> Exercise: Repeat the lines of the data that follow, please, starting at the first and stopping after the one with "(replace_no_key _ Hexists). cbn.".
── Records for this exercise
(** X15: on a table whose ids are pairwise distinct, from a state whose
    cursor is not negative (every reachable state), the only exception a
    user action can end in is the pattern error of the search box, on the
    browse page with a non-empty query; on the other pages, and with an
    empty search box, every action ends in a rendered page. *)
Theorem X15_only_the_search_box_raises
    (re_other : string -> option (string -> bool))
    (search_wide : string -> string -> bool)
    (df : list Question) (w : Widgets) (click : Click) (st : SessionState) :
  NoDup (map ID df) ->
  0 <= current_index st ->
  (forall st' e, run re_other search_wide df w click st = Raised st' e ->
     e = ReError /\ mode w = BrowseSearch /\ search_query w <> "")
  /\ (mode w <> BrowseSearch \/ search_query w = "" ->
      exists st' page, run re_other search_wide df w click st = Finished st' page).
Proof.
  intros Hnd H0. split.
  - intros st' e E. exact (run_safe re_other search_wide df w click st st' e H0 E).
  - intros H.
    destruct (run re_other search_wide df w click st) as [s p | s | s x] eqn:E.
    + eauto.
    + exfalso. exact (run_settles _ _ _ _ _ _ _ E).
    + exfalso.
      destruct (run_safe re_other search_wide df w click st s x H0 E) as (_ & Hm & Hq).
      tauto.
Qed.
Lemma updated_fixed (content : string) :
  single_line key = true -> single_line value = true ->
  existsb (sets_key key) (split_lines (updated key value content)) = true
  /\ map replace (split_lines (updated key value content))
     = split_lines (updated key value content).
Proof.
  intros Hkey Hvalue. rewrite (updated_lines content Hkey Hvalue).
  destruct (existsb (sets_key key) (split_lines content)) eqn:Hexists.
  - split; [by apply replace_keeps_key|].
    rewrite map_map. apply map_ext. intros l. apply replace_replace.
  - destruct (negb (String.eqb (trim content) "")).
    + rewrite existsb_app, map_app, (replace_no_key _ Hexists). cbn.
      by rewrite exportLine_sets_key, empty_sets_no_key, orb_true_r.
    + cbn. by rewrite exportLine_sets_key, empty_sets_no_key.
Qed.

Lemma updated_updated (content : string) :
  single_line key = true -> single_line value = true ->
  updated key value (updated key value content) = updated key value content.
Proof.
  intros Hkey Hvalue. destruct (updated_fixed content Hkey Hvalue) as [Hexists Hmap].
  unfold updated at 1. rewrite Hexists, Hmap. apply join_split_lines.
Qed.
(** [Do] of [http.Client]: the request is handed to the network. *)
Definition Do (hc : http.Client Transport) (req : http.Request)
  : M (error + http.Response) :=
  fun w =>
    let (r, n) := http_Do hc req (net w) in
    (r, mkWorld n (dispatched w ++ [req]) (stdout w)).

(** [fmt.Println] *)
Definition Println (line : string) : M unit :=
  fun w => (tt, mkWorld (net w) (dispatched w) (stdout w ++ [line])).

(** *** Types and constants of the package *)

Record ClientConfig : Type := mkClientConfig {
  cfgTimeout : time.Duration;
  cfgTransport : option Transport
}.

Definition Route : Type := string.

Definition authHeader : string := "X-Registry-Token".
Definition apiPrefix : string := "/api/v1".
Definition register : Route := "/register".
Definition deregister : Route := "/deregister".
Definition ping : Route := "/ping".
Definition query : Route := "/query?id=%s".

End Maestro.

Module Client.
Record t {P : Platform} : Type := mk {
  BaseUrl : string;
  AuthToken : string;
  Id : string;
  Client : http.Client Transport
}.
End Client.

Section Operations.

Context {P : Platform}.

Notation "x <- m ;; k" := (bind m (fun x => k))
  (at level 61, m at next level, right associativity).

(** [New] *)
Definition New (baseUrl token id : string) (config : option ClientConfig)
  : Client.t :=
  let httpClient := http.mkClient (3 * time.Second) None in
  let httpClient :=
    match config with
    | Some cfg =>
        let httpClient :=
          if cfgTimeout cfg >? 10 * time.Millisecond
          then http.mkClient (cfgTimeout cfg) (http.Transport httpClient)
          else httpClient in
        match cfgTransport cfg with
        | Some tr => http.mkClient (http.Timeout httpClient) (Some tr)
        | None => httpClient
        end
    | None => httpClient
    end in
  Client.mk P (strings.TrimSuffix baseUrl "/") token id httpClient.

Definition addAuthHeader (c : Client.t) (r : http.Request) : http.Request :=
  http.HeaderAdd r authHeader (Client.AuthToken c).

Definition getUrl (c : Client.t) (r : Route) : string :=
  Client.BaseUrl c ++ apiPrefix ++ r.
(** * SucklessBot: mod loading and event dispatch

    A shallow embedding of the host class [SucklessBot]: its start-up
    phase [__init] and its three event entry points [__onMessage],
    [__onDelete] and [__onUpdate], together with the JavaScript string
    primitives they call.

    JavaScript strings are sequences of UTF-16 code units; a code unit is
    an [N].  Mod objects live in a store and are handled through
    references, because [Array.prototype.includes] compares objects by
    identity. *)

From Stdlib Require Import NArith List Ascii String Lia.
From stdpp Require Import base option list gmap.

Local Open Scope N_scope.

(** ** JavaScript string primitives *)

Module JS.

Abbreviation JSString := (list N).

(** A string literal: every character of the Rocq string becomes one
    code unit. *)
Definition js (s : string) : JSString :=
  List.map N_of_ascii (list_ascii_of_string s).

Definition code_eqb (a b : N) : bool := N.eqb a b.

(** [String.prototype.startsWith(searchString)]. *)
Fixpoint startsWith (searchString s : JSString) : bool :=
  match searchString, s with
  | [], _ => true
  | _ :: _, [] => false
  | p :: ps, c :: cs => code_eqb p c && startsWith ps cs
  end.

(** [String.prototype.endsWith(searchString)]. *)
Definition endsWith (searchString s : JSString) : bool :=
  startsWith (rev searchString) (rev s).

(** [String.prototype.replace(pattern, replacement)] with a string
    pattern: only the first occurrence (scanning from the left) is
    replaced.  The replacement used by the host is the empty string,
    which holds no [$] pattern. *)
Fixpoint replace (pattern replacement s : JSString) : JSString :=
  if startsWith pattern s then replacement ++ List.skipn (List.length pattern) s
  else match s with
       | [] => []
       | c :: cs => c :: replace pattern replacement cs
       end.

(** The code units [String.prototype.trim] strips: ECMAScript's
    WhiteSpace and LineTerminator productions. *)
Definition isWhiteSpace (c : N) : bool :=
  ((9 <=? c) && (c <=? 13))
  || (c =? 32) || (c =? 160) || (c =? 5760)
  || ((8192 <=? c) && (c <=? 8202))
  || (c =? 8232) || (c =? 8233) || (c =? 8239) || (c =? 8287)
  || (c =? 12288) || (c =? 65279).

Fixpoint trimStart (s : JSString) : JSString :=
  match s with
  | [] => []
  | c :: cs => if isWhiteSpace c then trimStart cs else s
  end.

Definition trimEnd (s : JSString) : JSString := rev (trimStart (rev s)).

(** [String.prototype.trim()]. *)
Definition trim (s : JSString) : JSString := trimEnd (trimStart s).

(** The separator of the regular expression [/ +/]: U+0020 only. *)
Definition isSpace (c : N) : bool := c =? 32.

(** Splitting on the maximal runs of a separator class.  [in_run] tells
    that the previous code unit was a separator, [cur] is the piece
    being read.  A separator at either end leaves an empty piece there,
    and the empty string gives one empty piece, as [split] does for a
    regular expression that cannot match the empty string. *)
Fixpoint split_runs (sep : N -> bool) (in_run : bool) (cur s : JSString)
  : list JSString :=
  match s with
  | [] => [cur]
  | c :: cs =>
      if sep c then
        if in_run then split_runs sep true [] cs
        else cur :: split_runs sep true [] cs
      else split_runs sep false (cur ++ [c]) cs
  end.

(** [s.split(/ +/)]. *)
Definition split (s : JSString) : list JSString :=
  split_runs isSpace false [] s.

(** [Array.prototype.shift()]: the removed first element ([None] is
    [undefined], for an empty array) and the array that is left. *)
Definition shift {A} (a : list A) : option A * list A :=
  match a with
  | [] => (None, [])
  | x :: rest => (Some x, rest)
  end.
(** The order in which the header map is visited decides neither whether
    the header loop succeeds nor what a name leads to afterwards. *)
Theorem header_order_is_immaterial eng utils entries entries' headers :
  RequestObject.literal_is_empty_array eng ->
  NoDup entries.*1 ->
  entries ≡ₚ entries' ->
  add_headers eng utils entries [] = Ok headers ->
  exists headers',
    add_headers eng utils entries' [] = Ok headers'
    /\ forall k, obj_get k headers' = obj_get k headers.
Proof.
  intros Hlit Hnodup Hperm Hok.
  assert (Hnodup' : NoDup entries'.*1).
  { rewrite <- Hperm. exact Hnodup. }
  destruct (proj2 (add_headers_ok_iff eng utils entries' [])) as [headers' Hok'].
  { rewrite <- Hperm. apply (add_headers_ok_iff eng utils entries []).
    exists headers. exact Hok. }
  exists headers'. split; [exact Hok'|]. intros k.
  destruct (add_headers_entries eng utils entries Hlit Hnodup _ _ Hok)
    as [Hin Hout].
  destruct (add_headers_entries eng utils entries' Hlit Hnodup' _ _ Hok')
    as [Hin' Hout'].
  destruct (decide (k ∈ entries.*1)) as [Hk|Hk].
  - apply list_elem_of_fmap in Hk as [[k' v] [-> Hmem]]. simpl.
    destruct (Hin _ _ Hmem) as [elems [-> Hheld]].
    rewrite Hperm in Hmem.
    destruct (Hin' _ _ Hmem) as [elems' [-> Hheld']].
    rewrite (holds_functional eng _ _ _ Hheld Hheld'). reflexivity.
  - rewrite (Hout k Hk). apply Hout'. rewrite <- Hperm. exact Hk.
Qed.

Lemma header_order_is_immaterial_witness :
  exists headers',
    add_headers Sample.engine Sample.utils
      [("B", ["2"]); ("A", ["1"; "3"])] [] = Ok headers'
    /\ forall k,
         obj_get k headers'
         = obj_get k [("A", V8Array [V8String "1"; V8String "3"]);
                      ("B", V8Array [V8String "2"])].
Proof.
  apply (header_order_is_immaterial Sample.engine Sample.utils
           [("A", ["1"; "3"]); ("B", ["2"])]
           [("B", ["2"]); ("A", ["1"; "3"])]).
  - intros sliceV8 H. vm_compute in H. injection H as <-. reflexivity.
  - apply (bool_decide_unpack _). vm_compute. exact I.
  - apply perm_swap.
  - reflexivity.
Defined.

(** The proxy shield is either built with exactly ten members, each name
    bound to its callback, [resolve] and [reject] to the callbacks that the
    request object has as [Resolve] and [Reject], or refused with one of
    two errors; its construction never stops the process. *)
Theorem proxy_shield_members eng utils :
  match v8makeProxyForRPCCall eng utils with
  | Ok obj =>
      exists props,
        obj = V8Object props
        /\ props =
             [ ("proxyShieldConsoleLog",
                V8HostFunction proxyShield_ConsoleLog);
               ("proxyShieldErrorLog", V8HostFunction proxyShield_ErrorLog);
               ("clearInterval", V8HostFunction proxyShield_ClearInterval);
               ("clearTimeout", V8HostFunction proxyShield_ClearTimeout);
               ("setInterval", V8HostFunction proxyShield_SetInterval);
               ("setTimeout", V8HostFunction proxyShield_SetTimeout);
               ("resolve", V8HostFunction resolveFunctionCallbackV8);
               ("reject", V8HostFunction rejectFunctionCallbackV8);
               ("newPromise", V8HostFunction proxyShield_NewPromise);
               ("wait", V8HostFunction testWait) ]
        /\ obj_get "resolve" props = obj_get "Resolve" base_object
        /\ obj_get "reject" props = obj_get "Reject" base_object
  | Err e =>
      e = V8ObjectWritingError utils \/ e = V8ObjectInstanceCreatingError utils
  | Fault _ => False
  end.
Proof.
  unfold v8makeProxyForRPCCall.
  pose proof (proxy_set_all_result eng utils proxy_fields []) as Hres.
  destruct (proxy_set_all eng utils proxy_fields []) as [tmpl|e|p] eqn:Hset.
  - apply proxy_set_all_fields in Hset. subst tmpl.
    unfold new_instance.
    replace (repeated_name (V8Object proxy_fields)) with false
      by (vm_compute; reflexivity).
    destruct (NewInstance eng proxy_fields); [right; reflexivity|].
    eexists. repeat split.
  - left. exact Hres.
  - exact Hres.
Qed.

End RequestObjectMore.

(** ** The task bodies and the loop, continued *)

Module PipelineMoreFacts.
Import Pipeline Notions.

(** One turn of a loop that has not stopped and has a task waiting. *)
Lemma step_head eng utils IsHttpRequest kernel source o req state
    t waiting seen n :
  Loop.step eng utils IsHttpRequest kernel source o req state
    {| Loop.queue := t :: waiting; Loop.log := seen; Loop.crashed := None;
       Loop.turn := n |}
  = let out := body eng utils IsHttpRequest kernel source o req (state n) t in
    {| Loop.queue := waiting ++ Loop.enqueued kernel (events out);
       Loop.log := seen ++ events out;
       Loop.crashed := match completion out with
                       | Panicked p => Some p
                       | Returned => None
                       end;
       Loop.turn := S n |}.
Proof. reflexivity. Qed.
(** * Employee Management System: attendance and payroll engines

    A shallow embedding of the request handlers of
    [backend/controllers/locations.js] and
    [backend/controllers/paymentRecords.js], of the Mongoose schemas they
    rely on (the Location and Employee models, [models/PaymentRecord.js])
    and of the validation chains of the routes, followed by the properties
    the specification states about them.

    Conventions of the model.
    - A MongoDB collection is the list of its documents in insertion order;
      [findOne] returns the first match, [findById] the first document with
      the given [_id].
    - A handler is a function from the request and the database to the
      response it sends and the database it leaves behind.  An exception
      thrown inside [try { ... }] is a value of [exn]; the [catch] branch of
      each handler turns it into its 500 response.
    - [Date.now()] / [new Date()] is read from the request environment; a
      date is the instant it denotes.
    - A JavaScript number is [NaN], an infinity, or a finite value.  Finite
      values are exact rationals: binary64 rounding and the sign of zero are
      not represented.  Sums are written in the order in which the code
      adds, and no statement about them uses a law of addition.
    - [handle] and [run] serve requests one at a time.  A handler gives way
      to other requests at each [await]; for [checkIn] the two stretches
      around the pre-check are modelled apart, and [overlappingCheckIns] is
      the schedule in which a second check-in comes between them.
    - Of a request, the handlers see [req.user], [req.params.id] and the
      fields of [req.body] and [req.query] they read.  An identifier in a
      URL or a body is one the cast accepts; a body field is of the JSON
      type the handler expects (amounts are JSON numbers), a date is in a
      form [new Date] reads, and a text has one UTF-16 unit per character.
      The [populate] of the documents sent back and the
      [createdAt]/[updatedAt] stamps of [timestamps: true] are left out. *)

From Stdlib Require Import List String Ascii Bool Arith ZArith QArith Qcanon Lia.
From Stdlib Require Import Sorted Permutation.
Import ListNotations.

Close Scope Qc_scope.
Close Scope Q_scope.

Set Implicit Arguments.

(* ================================================================== *)
(** ** JavaScript numbers and values *)
(* ================================================================== *)

Module JS.

Inductive number : Type :=
| NaN
| PosInf
| NegInf
| Fin (q : Qc).

Definition zero : number := Fin (Q2Qc 0).
(** * version-sentinel: the VersionChecker of src/index.ts

    A shallow embedding of the [VersionChecker] class: the checker instance
    (options, stored version tag, timer handle, retry counter, listener
    registry), the host it runs on (fetch, clock, timers, console) and the
    methods [start], [stop], [check], [on], [off], [compareVersion] and
    [emit], followed by the properties of the check / compare / retry state
    machine and of the event dispatch. *)

From Stdlib Require Import ZArith Lia.
From stdpp Require Import base decidable countable strings list gmap pretty.

Open Scope Z_scope.

(** ** Data model (src/types.ts) *)

(** [VersionCheckerEventType]: the six event kinds. *)
Inductive VersionCheckerEventType :=
| EvUpdate | EvCheck | EvError | EvRetry | EvStart | EvStop.

#[global] Instance VersionCheckerEventType_eq_dec : EqDecision VersionCheckerEventType.
Proof. solve_decision. Defined.

Definition event_code (e : VersionCheckerEventType) : nat :=
  match e with
  | EvUpdate => 0 | EvCheck => 1 | EvError => 2
  | EvRetry => 3 | EvStart => 4 | EvStop => 5
  end%nat.

Definition event_of_code (n : nat) : VersionCheckerEventType :=
  match n with
  | 0 => EvUpdate | 1 => EvCheck | 2 => EvError
  | 3 => EvRetry | 4 => EvStart | _ => EvStop
  end%nat.

#[global] Instance VersionCheckerEventType_countable : Countable VersionCheckerEventType.
Proof. apply (inj_countable' event_code event_of_code). by intros []. Defined.

(** A value that can be thrown, or that a promise can be rejected with:
    an [Error] object with its message, or any other value. *)
Inductive JsValue :=
| JsError (message : string)
| JsOther (tag : nat).

#[global] Instance JsValue_eq_dec : EqDecision JsValue.
Proof. solve_decision. Defined.

(** [Required<VersionCheckerOptions>].  [compareStrategy] is the string found
    at run time: [check] has a [default] branch for values outside the
    declared union.  The numeric options are JavaScript numbers and are not
    validated, hence [Z]. *)
Record Options := {
  checkInterval : Z;
  versionUrl : string;
  compareStrategy : string;
  autoStart : bool;
  retryTimes : Z;
  retryInterval : Z
}.

(** [VersionCheckerOptions]: every field optional. *)
Record VersionCheckerOptions := {
  checkInterval_opt : option Z;
  versionUrl_opt : option string;
  compareStrategy_opt : option string;
  autoStart_opt : option bool;
  retryTimes_opt : option Z;
  retryInterval_opt : option Z
}.

Record VersionInfo := {
  currentVersion : option string;
  newVersion : option string;
  updateAvailable : bool;
  timestamp : Z
}.
(** C6: an iteration that finds the peer connected asks once how many
    bytes are waiting, which never blocks.  With an empty queue it stops
    there: no read, no report, no text, the world unchanged.  With a
    non-empty queue it makes exactly one read, which takes the oldest byte
    and leaves all the others in place, and that byte, as a character, is
    what the [switch] is run on. *)
Theorem connected_iteration_reads_one_byte (w : world) :
  ble_connected w = true ->
  match serial_rx w with
  | [] =>
      loop w = (tt, w, [EvDelay 10; EvIsConnected true; EvAvailable 0])
  | c :: rest =>
      world_of (loop w) = mkWorld true rest /\
      serial_inputs (events_of (loop w)) =
        [EvAvailable (Z.of_nat (List.length (serial_rx w)));
         EvRead (Z.of_N (N_of_ascii c))] /\
      reads (events_of (loop w)) = [Z.of_N (N_of_ascii c)] /\
      char_of_int (Z.of_N (N_of_ascii c)) = c /\
      events_of (loop w) =
        [EvDelay 10; EvIsConnected true;
         EvAvailable (Z.of_nat (List.length (serial_rx w)));
         EvRead (Z.of_N (N_of_ascii c))] ++
        events_of (dispatch c (mkWorld true rest))
  end.
Proof.
  intros Hc. destruct (serial_rx w) as [| c rest] eqn:Hrx.
  - exact (loop_idle w Hc Hrx).
  - rewrite (loop_dispatch w c rest Hc Hrx).
    destruct (dispatch_no_read c) as [Hin Hrd].
    unfold world_of, events_of. cbn [fst snd List.length].
    split; [reflexivity | ].
    split.
    { unfold serial_inputs. rewrite filter_app.
      fold (serial_inputs (dispatch_events c)). rewrite Hin. reflexivity. }
    split.
    { change (reads ([EvDelay 10; EvIsConnected true;
                      EvAvailable (Z.of_nat (S (List.length rest)));
                      EvRead (Z.of_N (N_of_ascii c))] ++ dispatch_events c))
        with (Z.of_N (N_of_ascii c) :: reads (dispatch_events c)).
      rewrite Hrd. reflexivity. }
    split; [apply char_of_int_code | ].
    rewrite dispatch_world. reflexivity.
Qed.

Lemma connected_iteration_reads_one_byte_witness :
  world_of (loop (mkWorld true ["c"%char; "r"%char; "m"%char])) =
    mkWorld true ["r"%char; "m"%char] /\
  reads (events_of (loop (mkWorld true ["c"%char; "r"%char; "m"%char]))) =
    [99].
Proof.
  pose proof (connected_iteration_reads_one_byte
                (mkWorld true ["c"%char; "r"%char; "m"%char]) eq_refl) as H.
  cbn [serial_rx] in H.
  split.
  - exact (proj1 H).
  - exact (proj1 (proj2 (proj2 H))).
Defined.

(** C7: two iterations in a row, both with the peer connected and the
    same character at the head of the queue, produce the same burst
    twice.  The first iteration leaves nothing behind but a queue that
    is one byte shorter; the second then performs exactly the actions of
    the first, after them, and consumes its own byte. *)
Theorem same_command_twice (w : world) (c : ascii) (rest : list ascii) :
  ble_connected w = true ->
  serial_rx w = c :: c :: rest ->
  world_of (loop w) = mkWorld true (c :: rest) /\
  actions (events_of (loop (world_of (loop w)))) =
    actions (events_of (loop w)) /\
  reads (events_of (loop (world_of (loop w)))) = reads (events_of (loop w)) /\
  events_of ((loop ;; loop) w) =
    events_of (loop w) ++ events_of (loop (world_of (loop w))) /\
  actions (events_of ((loop ;; loop) w)) =
    actions (events_of (loop w)) ++ actions (events_of (loop w)) /\
  world_of ((loop ;; loop) w) = mkWorld true rest.
Proof.
  intros Hc Hrx.
  pose proof (loop_dispatch w c (c :: rest) Hc Hrx) as E1.
  pose proof (loop_dispatch (mkWorld true (c :: rest)) c rest eq_refl eq_refl)
    as E2.
  assert (W1 : world_of (loop w) = mkWorld true (c :: rest))
    by (rewrite E1; reflexivity).
  split; [exact W1 | ].
  rewrite (events_of_bind loop (fun _ => loop) w).
  rewrite (world_of_bind loop (fun _ => loop) w).
  rewrite W1, E2, E1.
  unfold world_of, events_of. cbn [fst snd].
  unfold actions. rewrite !filter_app.
  repeat split; reflexivity.
Qed.

Lemma same_command_twice_witness :
  actions (events_of ((loop ;; loop) (mkWorld true ["a"%char; "a"%char]))) =
    [EvDelay 10; EvMove (-50) 0; EvDelay 50; EvMove (-50) 0; EvDelay 50;
     EvPrintln "←"] ++
    [EvDelay 10; EvMove (-50) 0; EvDelay 50; EvMove (-50) 0; EvDelay 50;
     EvPrintln "←"] /\
  world_of ((loop ;; loop) (mkWorld true ["a"%char; "a"%char])) =
    mkWorld true [].
Proof.
  pose proof (same_command_twice (mkWorld true ["a"%char; "a"%char]) "a" []
                eq_refl eq_refl) as H.
  split.
  - exact (proj1 (proj2 (proj2 (proj2 (proj2 H))))).
  - exact (proj2 (proj2 (proj2 (proj2 (proj2 H))))).
Defined.

(** ** Motion bursts *)

(** C8: in every run of the sketch, whatever the connection flag does
    and whatever bytes arrive, every move report ever sent carries one
    of the four documented delta pairs, so both of its arguments lie
    between -127 and 127. *)
Theorem every_move_in_range (sched : list (bool * list ascii)) :
  Forall move_in_range (sketch_trace sched).
Proof.
  unfold sketch_trace.
  destruct (setup power_on) as [[u w0] t0] eqn:Es.
  apply Forall_app. split.
  - vm_compute in Es. injection Es as _ _ <-. repeat constructor.
  - apply run_moves_in_range.
Qed.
────
> Solved exercise:
(** X15: on a table whose ids are pairwise distinct, from a state whose
    cursor is not negative (every reachable state), the only exception a
    user action can end in is the pattern error of the search box, on the
    browse page with a non-empty query; on the other pages, and with an
    empty search box, every action ends in a rendered page. *)
Theorem X15_only_the_search_box_raises
    (re_other : string -> option (string -> bool))
    (search_wide : string -> string -> bool)
    (df : list Question) (w : Widgets) (click : Click) (st : SessionState) :
  NoDup (map ID df) ->
  0 <= current_index st ->
  (forall st' e, run re_other search_wide df w click st = Raised st' e ->
     e = ReError /\ mode w = BrowseSearch /\ search_query w <> "")
  /\ (mode w <> BrowseSearch \/ search_query w = "" ->
      exists st' page, run re_other search_wide df w click st = Finished st' page).
Proof.
  intros Hnd H0. split.
  - intros st' e E. exact (run_safe re_other search_wide df w click st st' e H0 E).
  - intros H.
    destruct (run re_other search_wide df w click st) as [s p | s | s x] eqn:E.
    + eauto.
    + exfalso. exact (run_settles _ _ _ _ _ _ _ E).
    + exfalso.
      destruct (run_safe re_other search_wide df w click st s x H0 E) as (_ & Hm & Hq).
      tauto.
Qed.
Lemma updated_fixed (content : string) :
  single_line key = true -> single_line value = true ->
  existsb (sets_key key) (split_lines (updated key value content)) = true
  /\ map replace (split_lines (updated key value content))
     = split_lines (updated key value content).
Proof.
  intros Hkey Hvalue. rewrite (updated_lines content Hkey Hvalue).
  destruct (existsb (sets_key key) (split_lines content)) eqn:Hexists.
  - split; [by apply replace_keeps_key|].
    rewrite map_map. apply map_ext. intros l. apply replace_replace.
  - destruct (negb (String.eqb (trim content) "")).
    + rewrite existsb_app, map_app, (replace_no_key _ Hexists). cbn.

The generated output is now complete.